Afters years of production, The Ghostbusters sequel and del Toro’s At the Mountains of Madness still await the greenlight.
‘Development hell’ – a place that anyone in the media industry fears more than actual Hell. In the movie business, this is where plans for certain films go to die. It’s where the concept, pitch or even script is sent to meander in a state of influx. It’s where many a sequel has tip-toed on the precipice of rebirth, nihility or eternal perdition.
Studio execs will send movies they are too flustered to reach a decision about to development hell, to fester in uncertainty. But some do see the light. The long-gestating Jurassic Park sequel, Jurassic World, finally?has a script, a cast and is actually in production. So it’s not necessarily the end of the line for all movies sentenced to development hell (or, more accurately, development purgatory).

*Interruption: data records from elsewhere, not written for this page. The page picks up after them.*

(** [ring3_prepare_pages]: two distinct fresh frames mapped for the user, or an
    error for lack of memory after which no translation has changed. The checks of
    the new mappings never fail. *)
Lemma ring3_prepare_pages_ok s :
  vmm_ready (k_vmm s) -> user_unmapped (k_vmm s) ->
  wp ring3_prepare_pages (fun status s' => exists cp sp,
    ~ vmm_data_frame (k_vmm s) cp /\ ~ vmm_data_frame (k_vmm s) sp /\
    mapped_outcome s (k_vmm s) cp sp status s') s.
Proof.
  intros Hv [Hc0 Hs0]. unfold ring3_prepare_pages. destruct user_virtual_u32 as [Huc Hus].
  assert (H0 : ~ vmm_data_frame (k_vmm s) 0) by (intros [? _]%data_frame_range; [lia|apply Hv]).
  wp_step. apply wp_on_vmm. eapply wp_mono; [by apply alloc_ok|].
  intros cp v1 (Hv1 & He1 & [[-> Hf1]|(Hcp & Hcu & Hca & Hcn & Hf1)]).
  { cbn [Z.eqb]. wp_steps. exists 0, 0. split; [done|]. split; [done|].
    exists v1. split; [done|]. split; [intros q; by rewrite Hf1|]. by left. }
  rewrite (proj2 (Z.eqb_neq cp 0)) by done.
  wp_step. apply wp_at_vmm. eapply wp_mono; [by apply alloc_ok|].
  intros sp v2 (Hv2 & He2 & [[-> Hf2]|(Hsp & Hsu & Hsa & Hsn & Hf2)]).
  { cbn [Z.eqb]. wp_step. apply wp_at_vmm. eapply wp_mono; [apply frame_free_ok; [done|]|].
    { apply Hf2, Hf1. by left. }
    intros _ v3 (Hv3 & He3 & Hf3). apply wp_ret. exists cp, 0. split; [done|]. split; [done|].
    exists v3. split; [done|]. split.
    - intros q Hq _ Hd. apply Hf3; [done|]. apply Hf2, Hf1. by right.
    - left. split; [done|]. split; [done|]. intros u _. by rewrite He3, He2. }
  rewrite (proj2 (Z.eqb_neq sp 0)) by done.
  assert (Hne : cp <> sp) by (intros ->; apply Hsn, Hf1; by left).
  assert (Hspn : ~ vmm_data_frame (k_vmm s) sp) by (intros H; apply Hsn, Hf1; by right).
  wp_step. eapply wp_mono; [apply zero_frame_ok; [done|]|].
  { apply Hf2; right; apply Hf1; by left. }
  intros _ s3 (v3 & -> & Hv3 & He3 & Hf3). wp_step. eapply wp_mono; [apply zero_frame_ok; [done|]|].
  { apply Hf3, Hf2; by left. }
  intros _ s4 (v4 & -> & Hv4 & He4 & Hf4).
  assert (He : forall u, is_u32 u -> vmm_entry v4 u = vmm_entry (k_vmm s) u)
    by (intros u Hu; by rewrite He4, He3, He2, He1).
  assert (Hf : forall q, vmm_data_frame v4 q <-> q = sp \/ q = cp \/ vmm_data_frame (k_vmm s) q)
    by (intros q; by rewrite Hf4, Hf3, Hf2, Hf1).
  eapply wp_mono; [apply ring3_map_pages_ok; try done; try (apply Hf; tauto)|].
  { split; by rewrite He. }
  intros status s' (v' & Hv' & Hfr & Hcase). exists cp, sp. split; [done|]. split; [done|].
  exists v'. split; [done|]. split; [intros q H1 H2 Hq; apply Hfr, Hf; tauto|].
  destruct Hcase as [(-> & -> & Hent)|(-> & Hup & Hent & ->)]; [left|right].
  - split; [done|]. split; [done|]. intros u Hu. by rewrite Hent, He.
  - split; [done|]. split; [done|]. split; [|done]. intros u Hu Ho. by rewrite Hent, He.
Qed.

(** ** Initialization *)

(** The statics of ring3.c against the page tables: nothing is mapped before the
    set-up or after a failed one; after a successful one the two user pages are. *)
Definition ring3_inv (s : kernel_state) : Prop :=
  vmm_ready (k_vmm s) /\
  let i := ring3_info s in
  if r3_ready i then
    r3_initialized i = true /\ user_pages (k_vmm s) (code_physical i) (stack_physical i) /\
    user_code_virtual i = RING3_USER_CODE_VIRTUAL /\ user_stack_top i = 0x10001FF0
  else user_unmapped (k_vmm s) /\ (r3_initialized i = true -> r3_last_status i <> KERNEL_OK).

(** What [ring3_initialize] may have changed. *)
Record ring3_started (s s' : kernel_state) : Prop := {
  rs_only : s' = s <| k_vmm := k_vmm s' |> <| ring3_info := ring3_info s' |>;
  rs_entries : forall u, is_u32 u -> other_page u -> vmm_entry (k_vmm s') u = vmm_entry (k_vmm s) u;
  rs_frames : forall q, vmm_data_frame (k_vmm s) q -> vmm_data_frame (k_vmm s') q;
  rs_once : r3_initialized (ring3_info s) = true -> s' = s;
  rs_done : r3_initialized (ring3_info s') = true
}.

One of the biggest horror franchises in history, the Halloween series was looking a little tired by its seventh sequel. Tired, and silly. Horror master Rob Zombie bravely took the reins in 2007 and released a remake, giving it a new twist, whilst retaining elements of the original. Halloween II came out soon after with a completely fresh plot, direction and a very open ending. It seemed that the franchise was going to build a new bloodline.
However, the much talked about Halloween 3D has flopped around like a dry guppy. Zombie was doing it, then it was being made by Todd Farmer. One minute it was a sequel to the most recent film, then it was meant to be another reboot. To be 3D, or not to be 3D? Whatever the case, news out of Cannes in May 2014 says that it’s going forward.